Shusterman applauds final passage of bipartisan state budget

PAOLI, Dec. 14 – Late last night, Gov. Josh Shapiro signed into law the remaining school and fiscal code bills that will fund the 2023-24 Pennsylvania state budget. This legislation is a significant bipartisan accomplishment, which proves that the commonwealth is functioning as intended and effective compromise is alive and well in Pennsylvania, according to state Rep. Melissa Shusterman.

The final budget now includes a major expansion of the Child and Dependent Care Enhancement Tax Credit program, $100 million for student mental health services, $50 million to support struggling community hospitals, $50 million to improve 911, and additional investments in public safety, community colleges, libraries, teachers, and police.

Shusterman, D-Chester, applauds the successful passage of a package of commonsense bills that will provide essential funding and reforms to move Pennsylvania forward. She said she is also proud to be a co-prime sponsor of HB1259, the Child and Dependent Care Enhancement Tax Credit program.

"Pennsylvania is the only state in the nation where the House and Senate are controlled by different political parties. Unfortunately, this has led to years of legislative gridlock. It’s truly an honor to have legislation I sponsored signed into law, especially since it will put more money back into the pockets of nearly a quarter million families and enable parents to return to the workforce. This is a historic investment in Pennsylvania families, and both sides of the aisle agree that it is the right thing to do," Shusterman said.

Building on the $567 million increase in basic education funding (BEF) for Pennsylvania school districts – the largest BEF increase in history – and the $46.5 million increase to provide universal free breakfast to 1.7 million Pennsylvania K-12 students, the school code bills signed by Shapiro last night also include $261 million for community colleges, $100 million for student mental health services, $70.5 million for libraries, and $10 million to provide Pennsylvania’s student teachers with stipends so the commonwealth can get more well-trained teachers into classrooms.

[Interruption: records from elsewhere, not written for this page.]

(* ===== verification/SftpServer.v ===== *)
(** * SFTP: the server ([libssh/src/sftpserver.c])

    Reading the requests of a client, the replies, and the table of handles.  The
    block of the handles of a session has [SFTP_HANDLES] addresses; reading outside of
    it has no result. *)

From stdpp Require Import gmap.
From S2P Require Import Prelude SshString Buffer Bignum BufferPack Token Session Packet Kex Channel Sftp.

Definition SFTP_HANDLES : Z := 256.
Definition sizeof_sftp_client_message : Z := 104.

Record sftp_client_message := mk_client_message {
  c_type : Z;
  c_id : Z;
  c_filename : option bytes;
  c_flags : Z;
  c_attr : option sftp_attributes;
  c_handle : option ssh_string;
  c_offset : Z;
  c_len : Z;
  c_attr_num : Z;
  c_attrbuf : option ssh_buffer;
  c_data : option ssh_string;
  c_complete_message : option ssh_buffer;
  c_str_data : option bytes;
  c_submessage : option bytes
}.

(** What the packet of a request carries, by type. *)
Record request_fields := mk_fields {
  r_filename : option bytes;
  r_flags : Z;
  r_attr : option sftp_attributes;
  r_handle : option ssh_string;
  r_offset : Z;
  r_len : Z;
  r_data : option ssh_string;
  r_submessage : option bytes
}.

Definition no_fields : request_fields := mk_fields None 0 None None 0 0 None None.

Section Server.
Context `{Allocator} `{BignumLib} {Ch : Type} `{SftpChannel Ch}.
#[local] Abbreviation sftp := (sftp_session Ch).
Implicit Type s : sftp.
Variable fuel : nat.

(** ** Requests *)

(** A step that may change the session; [None] is a refused packet. *)
Definition reader (A : Type) : Type := ssh_buffer -> sftp -> run (option A * ssh_buffer * sftp).

(** [ssh_buffer_unpack (payload, ...)], checked. *)
Definition read_slots {A} (format : string) (args : list ua) (k : list slot -> reader A) : reader A := fun b s =>
  '(rc, os, _, b) ← ssh_buffer_unpack b (cstr format) args;
  if negb (rc =? SSH_OK) then Some (None, b, s) else k os b s.

Definition done {A} (a : A) : reader A := fun b s => Some (Some a, b, s).

Definition read_attr {A} (k : sftp_attributes -> reader A) : reader A := fun b s =>
  '(a, b, s) ← sftp_parse_attr b false s;
  match a with None => Some (None, b, s) | Some a => k a b s end.

Definition read_handle {A} (k : ssh_string -> reader A) : reader A := fun b s =>
  '(h, b) ← ssh_buffer_get_ssh_string b;
  match h with None => Some (None, b, s) | Some h => k h b s end.

Definition string_slot (os : list slot) (i : nat) : option ssh_string :=
  match os !! i with Some (SlotString x) => x | _ => None end.

(** The request that names an extension: two of them have paths. *)
Definition read_extended : reader request_fields :=
  read_slots "s" [UPtr] (fun os b s =>
    sub ← block_slot os 0;
    text ← text_of sub;
    if bool_decide (text = cstr "hardlink@openssh.com") || bool_decide (text = cstr "posix-rename@openssh.com") then
      read_slots "sS" [UPtr; UPtr] (fun os =>
        done (mk_fields (block_slot os 0) 0 None None 0 0 (string_slot os 1) (Some sub))) b s
    else done (mk_fields None 0 None None 0 0 None (Some sub)) b s).

(** The fields after the number, by the type of the request. *)
Definition read_request (type : Z) : reader request_fields :=
  let one_of l := existsb (Z.eqb type) l in
  if one_of [SSH_FXP_CLOSE; SSH_FXP_READDIR] then
    read_handle (fun h => done (mk_fields None 0 None (Some h) 0 0 None None))
  else if type =? SSH_FXP_READ then
    read_slots "Sqd" [UPtr; UPtr; UPtr] (fun os =>
      done (mk_fields None 0 None (string_slot os 0) (int_slot os 1 0) (int_slot os 2 0) None None))
  else if type =? SSH_FXP_WRITE then
    read_slots "SqS" [UPtr; UPtr; UPtr] (fun os =>
      done (mk_fields None 0 None (string_slot os 0) (int_slot os 1 0) 0 (string_slot os 2) None))
  else if one_of [SSH_FXP_REMOVE; SSH_FXP_RMDIR; SSH_FXP_OPENDIR; SSH_FXP_READLINK; SSH_FXP_REALPATH] then
    read_slots "s" [UPtr] (fun os => done (mk_fields (block_slot os 0) 0 None None 0 0 None None))
  else if one_of [SSH_FXP_RENAME; SSH_FXP_SYMLINK] then
    read_slots "sS" [UPtr; UPtr] (fun os =>
      done (mk_fields (block_slot os 0) 0 None None 0 0 (string_slot os 1) None))
  else if one_of [SSH_FXP_MKDIR; SSH_FXP_SETSTAT] then
    read_slots "s" [UPtr] (fun os => read_attr (fun a =>
      done (mk_fields (block_slot os 0) 0 (Some a) None 0 0 None None)))
  else if type =? SSH_FXP_FSETSTAT then
    read_handle (fun h => read_attr (fun a => done (mk_fields None 0 (Some a) (Some h) 0 0 None None)))
  else if one_of [SSH_FXP_LSTAT; SSH_FXP_STAT] then
    read_slots "s" [UPtr] (fun os b s =>
      let name := block_slot os 0 in
      if 3 <? version s then
        '(_, os, _, b) ← ssh_buffer_unpack b (cstr "d") [UPtr];
        done (mk_fields name (int_slot os 0 0) None None 0 0 None None) b s
      else done (mk_fields name 0 None None 0 0 None None) b s)
  else if type =? SSH_FXP_OPEN then
    read_slots "sd" [UPtr; UPtr] (fun os => read_attr (fun a =>
      done (mk_fields (block_slot os 0) (int_slot os 1 0) (Some a) None 0 0 None None)))
  else if type =? SSH_FXP_FSTAT then
    read_slots "S" [UPtr] (fun os => done (mk_fields None 0 None (string_slot os 0) 0 0 None None))
  else if type =? SSH_FXP_EXTENDED then read_extended
  else fun b s => Some (None, b, s).

(** The number is kept as it is in the packet. *)
Definition sftp_get_client_message s : run (option sftp_client_message * sftp) :=
  if negb (alloc sizeof_sftp_client_message) then Some (None, s) else
  '(ok, s) ← sftp_packet_read fuel s;
  if negb ok then Some (None, s) else
  packet ← read_packet s;
  payload ← pk_payload packet;
  copy ← ssh_buffer_new;
  match copy with
  | None => Some (None, s)
  | Some copy =>
      '(rc, copy) ← add_data copy (ssh_buffer_get payload) (ssh_buffer_get_len payload);
      if rc <? 0 then Some (None, s) else
      '(_, id, payload) ← ssh_buffer_get_u32 payload;
      '(o, payload, s) ← read_request (pk_type packet) payload s;
      let s := set_packet (mk_packet (pk_type packet) (Some payload)) s in
      Some (option_map (fun r =>
              mk_client_message (pk_type packet) (default 0 id) (r_filename r) (r_flags r) (r_attr r) (r_handle r)
                (r_offset r) (r_len r) 0 None (r_data r) (Some copy) None (r_submessage r)) o, s)
  end.

Definition set_complete (b : ssh_buffer) (m : sftp_client_message) : sftp_client_message :=
  mk_client_message (c_type m) (c_id m) (c_filename m) (c_flags m) (c_attr m) (c_handle m) (c_offset m) (c_len m)
    (c_attr_num m) (c_attrbuf m) (c_data m) (Some b) (c_str_data m) (c_submessage m).
Definition set_filename (v : option bytes) (m : sftp_client_message) : sftp_client_message :=
  mk_client_message (c_type m) (c_id m) v (c_flags m) (c_attr m) (c_handle m) (c_offset m) (c_len m)
    (c_attr_num m) (c_attrbuf m) (c_data m) (c_complete_message m) (c_str_data m) (c_submessage m).
Definition set_str_data (v : option bytes) (m : sftp_client_message) : sftp_client_message :=
  mk_client_message (c_type m) (c_id m) (c_filename m) (c_flags m) (c_attr m) (c_handle m) (c_offset m) (c_len m)
    (c_attr_num m) (c_attrbuf m) (c_data m) (c_complete_message m) v (c_submessage m).
Definition set_attrs (n : Z) (b : option ssh_buffer) (m : sftp_client_message) : sftp_client_message :=
  mk_client_message (c_type m) (c_id m) (c_filename m) (c_flags m) (c_attr m) (c_handle m) (c_offset m) (c_len m)
    n b (c_data m) (c_complete_message m) (c_str_data m) (c_submessage m).

(** The header stays in front of the copy of the message. *)
Definition sftp_send_client_message (m : sftp_client_message) s : run (Z * sftp_client_message * sftp) :=
  b ← c_complete_message m;
  '(n, b, s) ← sftp_packet_write (c_type m) b s;
  Some (s32 n, set_complete b m, s).

Definition sftp_client_message_set_filename (newname : bytes) (m : sftp_client_message) : sftp_client_message :=
  set_filename (option_map (fun t => t ++ [Byte.x00]) (strdup newname)) m.

Definition sftp_client_message_get_data (m : sftp_client_message) : run (option bytes * sftp_client_message) :=
  match c_str_data m with
  | Some t => Some (Some t, m)
  | None => t ← ssh_string_to_char (c_data m); Some (t, set_str_data t m)
  end.

(** ** Replies *)

(** The calls joined by [||]: the first that fails is the last. *)
Definition and_then (r : run (Z * ssh_buffer)) (k : ssh_buffer -> run (Z * ssh_buffer)) : run (Z * ssh_buffer) :=
  '(rc, b) ← r; if rc <? 0 then Some (-1, b) else k b.

(** The packet of a reply, sent when it could be made. *)
Definition reply (type : Z) (make : ssh_buffer -> run (Z * ssh_buffer)) s : run (Z * sftp) :=
  o ← ssh_buffer_new;
  match o with
  | None => Some (-1, s)
  | Some out =>
      '(rc, out) ← make out;
      if rc <? 0 then Some (-1, s) else
      '(n, _, s) ← sftp_packet_write type out s;
      Some (if n <? 0 then -1 else 0, s)
  end.

Definition sftp_reply_name (m : sftp_client_message) (name : bytes) (attr : option sftp_attributes) s : run (Z * sftp) :=
  reply SSH_FXP_NAME (fun out =>
    file ← ssh_string_from_char (Some name);
    match file with
    | None => Some (-1, out)
    | Some file =>
        and_then (ssh_buffer_add_u32 out (c_id m)) (fun out =>
        and_then (ssh_buffer_add_u32 out (htonl 1)) (fun out =>
        and_then (ssh_buffer_add_ssh_string out (Some file)) (fun out =>
        and_then (ssh_buffer_add_ssh_string out (Some file)) (fun out =>
        buffer_add_attributes out attr))))
    end) s.

Definition sftp_reply_handle (m : sftp_client_message) (handle : option ssh_string) s : run (Z * sftp) :=
  reply SSH_FXP_HANDLE (fun out =>
    and_then (ssh_buffer_add_u32 out (c_id m)) (fun out => ssh_buffer_add_ssh_string out handle)) s.

Definition sftp_reply_attr (m : sftp_client_message) (attr : option sftp_attributes) s : run (Z * sftp) :=
  reply SSH_FXP_ATTRS (fun out =>
    and_then (ssh_buffer_add_u32 out (c_id m)) (fun out => buffer_add_attributes out attr)) s.

(** A name is added to the ones that wait in the message. *)
Definition sftp_reply_names_add (m : sftp_client_message) (file longname : bytes) (attr : option sftp_attributes)
    : run (Z * sftp_client_message) :=
  name ← ssh_string_from_char (Some file);
  match name with
  | None => Some (-1, m)
  | Some name =>
      o ← match c_attrbuf m with Some b => Some (Some b) | None => ssh_buffer_new end;
      match o with
      | None => Some (-1, m)
      | Some b =>
          '(rc, b) ←
            and_then (ssh_buffer_add_ssh_string b (Some name)) (fun b =>
              l ← ssh_string_from_char (Some longname);
              match l with
              | None => Some (-1, b)
              | Some l => and_then (ssh_buffer_add_ssh_string b (Some l)) (fun b => buffer_add_attributes b attr)
              end);
          if rc <? 0 then Some (-1, set_attrs (c_attr_num m) (Some b) m)
          else Some (0, set_attrs (c_attr_num m + 1) (Some b) m)
      end
  end.

(** [attrbuf] is used whether there is one or not.  After a failure it is freed and the
    pointer cleared ([SSH_BUFFER_FREE]), the count is not. *)
Definition sftp_reply_names (m : sftp_client_message) s : run (Z * sftp_client_message * sftp) :=
  let failed := set_attrs (c_attr_num m) None m in
  o ← ssh_buffer_new;
  match o with
  | None => Some (-1, failed, s)
  | Some out =>
      '(rc, out) ←
        and_then (ssh_buffer_add_u32 out (c_id m)) (fun out =>
        and_then (ssh_buffer_add_u32 out (htonl (c_attr_num m))) (fun out =>
        b ← c_attrbuf m;
        add_data out (ssh_buffer_get b) (ssh_buffer_get_len b)));
      if rc <? 0 then Some (-1, failed, s) else
      '(n, _, s) ← sftp_packet_write SSH_FXP_NAME out s;
      if n <? 0 then Some (-1, failed, s) else Some (0, set_attrs 0 None m, s)
  end.

Definition sftp_reply_status (m : sftp_client_message) (status : Z) (message : option bytes) s : run (Z * sftp) :=
  reply SSH_FXP_STATUS (fun out =>
    x ← ssh_string_from_char (Some (default [] message));
    match x with
    | None => Some (-1, out)
    | Some x =>
        and_then (ssh_buffer_add_u32 out (c_id m)) (fun out =>
        and_then (ssh_buffer_add_u32 out (htonl status)) (fun out =>
        and_then (ssh_buffer_add_ssh_string out (Some x)) (fun out => ssh_buffer_add_u32 out 0)))
    end) s.

Definition sftp_reply_data (m : sftp_client_message) (data : option bytes) (len : Z) s : run (Z * sftp) :=
  reply SSH_FXP_DATA (fun out =>
    and_then (ssh_buffer_add_u32 out (c_id m)) (fun out =>
    and_then (ssh_buffer_add_u32 out (ntohl len)) (fun out => add_data out data (u32 len)))) s.

(** ** Handles *)

(** The first free entry from [i] on. *)
Fixpoint free_entry (l : list Z) (i : Z) : Z :=
  match l with
  | [] => i
  | p :: l => if p =? 0 then i else free_entry l (i + 1)
  end.

Definition sftp_handle_alloc (info : Z) s : run (option ssh_string * sftp) :=
  let o := match handles s with
           | Some l => Some l
           | None => if alloc (SFTP_HANDLES * sizeof_ptr) then Some (zrep SFTP_HANDLES 0) else None
           end in
  match o with
  | None => Some (None, s)
  | Some l =>
      let s := set_handles (Some l) s in
      let i := free_entry (ztake SFTP_HANDLES l) 0 in
      if i =? SFTP_HANDLES then Some (None, s) else
      match ssh_string_new 4 with
      | None => Some (None, s)
      | Some x =>
          d ← memcpy (str_data x) 0 (le_bytes 4 i) 0 4;
          Some (Some (mk_string (str_size x) d), set_handles (Some (<[Z.to_nat i := info]> l)) s)
      end
  end.

Definition sftp_handle (handle : option ssh_string) s : run Z :=
  match handles s with
  | None => Some 0
  | Some l =>
      if negb (ssh_string_len handle =? 4) then Some 0 else
      d ← ssh_string_data handle;
      v ← memcpy (zrep 4 Byte.x00) 0 d 0 4;
      let val := le_val v in
      if SFTP_HANDLES <? val then Some 0 else l !! Z.to_nat val
  end.

(** The loop of [sftp_handle_remove]. *)
Fixpoint clear_first (l : list Z) (info : Z) : list Z :=
  match l with
  | [] => []
  | p :: l => if p =? info then 0 :: l else p :: clear_first l info
  end.

Definition sftp_handle_remove (info : Z) s : run sftp :=
  l ← handles s; Some (set_handles (Some (clear_first l info)) s).
End Server.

Shusterman continued, “Investing in education is a sound investment in our future. Skilled teachers, knowledgeable librarians, and access to community college can create opportunities for students and help them build the foundations for solid careers. Our state needs skilled workers now more than ever, so we are committed to funding education and apprenticeships to help PA businesses stay competitive. Additionally, it's important to ease some of the financial burden for student-teachers to encourage them to remain in the profession.” 

Shusterman said this budget will help build safer communities by supporting the work of law enforcement and first responders, promoting anti-violence initiatives, and pursuing smart reforms to keep people safe.

“This is a fiscally responsible budget that still funds vital programs for our communities. We are helping state police recruit and train nearly 400 new troopers and we are strengthening 911 service across the state. This funding will help fill staffing gaps for critical public safety positions for those on the front lines of keeping our communities safe.”